(** Stored bytes of both pages behind the merged prefix. *)
Lemma merge_need_eq :
  merge_need l r = stored_len lk uk (entries l) + stored_len lk uk (entries r)
    + option_len lk + option_len uk + 2 * Z.of_nat (length mid) + slots_end (count l + count r).
Proof.
  unfold merge_need. rewrite (page_space l Pl), (page_space r Pr). unfold stored_len.
  destruct Ha as (E1 & E2 & _). rewrite E1, E2, !length_entries, !option_len_Some. unfold lk, uk. lia.
Qed.

Lemma merge_need_nonneg : 0 <= merge_need l r.
Proof.
  rewrite merge_need_eq. pose proof (stored_len_nonneg true lk uk _ merged_fences_left).
  pose proof (stored_len_nonneg true lk uk _ merged_fences_right).
  unfold option_len, slots_end, slot_base, sizeof_Slot. lia.
Qed.

Lemma merge_room_fences :
  merge_need l r <= EFFECTIVE_PAGE_SIZE ->
  slot_base + option_len lk + option_len uk <= EFFECTIVE_PAGE_SIZE.
Proof.
  rewrite merge_need_eq. pose proof (stored_len_nonneg true lk uk _ merged_fences_left).
  pose proof (stored_len_nonneg true lk uk _ merged_fences_right).
  unfold option_len, slots_end, slot_base, sizeof_Slot. lia.
Qed.

Lemma merged_prefix_length leaf :
  prefix_length (setFences (new_node leaf) lk uk) = pt.
Proof. reflexivity. Qed.

(** The wrapped bound agrees with the integer one below [2^w]. *)
Lemma merge_bound_wrap w leaf :
  0 <= w -> merge_bound w l r (setFences (new_node leaf) lk uk) mod 2 ^ w = merge_need l r mod 2 ^ w.
Proof.
  intros Hw. unfold merge_bound, wrap. rewrite merged_prefix_length. unfold merge_need.
  change (common_prefix_len _ _) with pt.
  set (a := space_used l + space_used r + slots_end (count l + count r)).
  set (b := (_ - _) * Z.of_nat (count l)). set (c := (_ - _) * Z.of_nat (count r)).
  rewrite Z.add_mod, (Z.add_mod a), !Z.mod_mod by lia.
  rewrite <- (Z.add_mod a), <- Z.add_mod by lia. done.
Qed.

━━━━━━━━━━━━━━━━

Could you output the lines above, exactly as written, from the one containing "change (common_prefix_len _ _) with pt." through the last, with both ends included and no others?

  change (common_prefix_len _ _) with pt.
  set (a := space_used l + space_used r + slots_end (count l + count r)).
  set (b := (_ - _) * Z.of_nat (count l)). set (c := (_ - _) * Z.of_nat (count r)).
  rewrite Z.add_mod, (Z.add_mod a), !Z.mod_mod by lia.
  rewrite <- (Z.add_mod a), <- Z.add_mod by lia. done.
Qed.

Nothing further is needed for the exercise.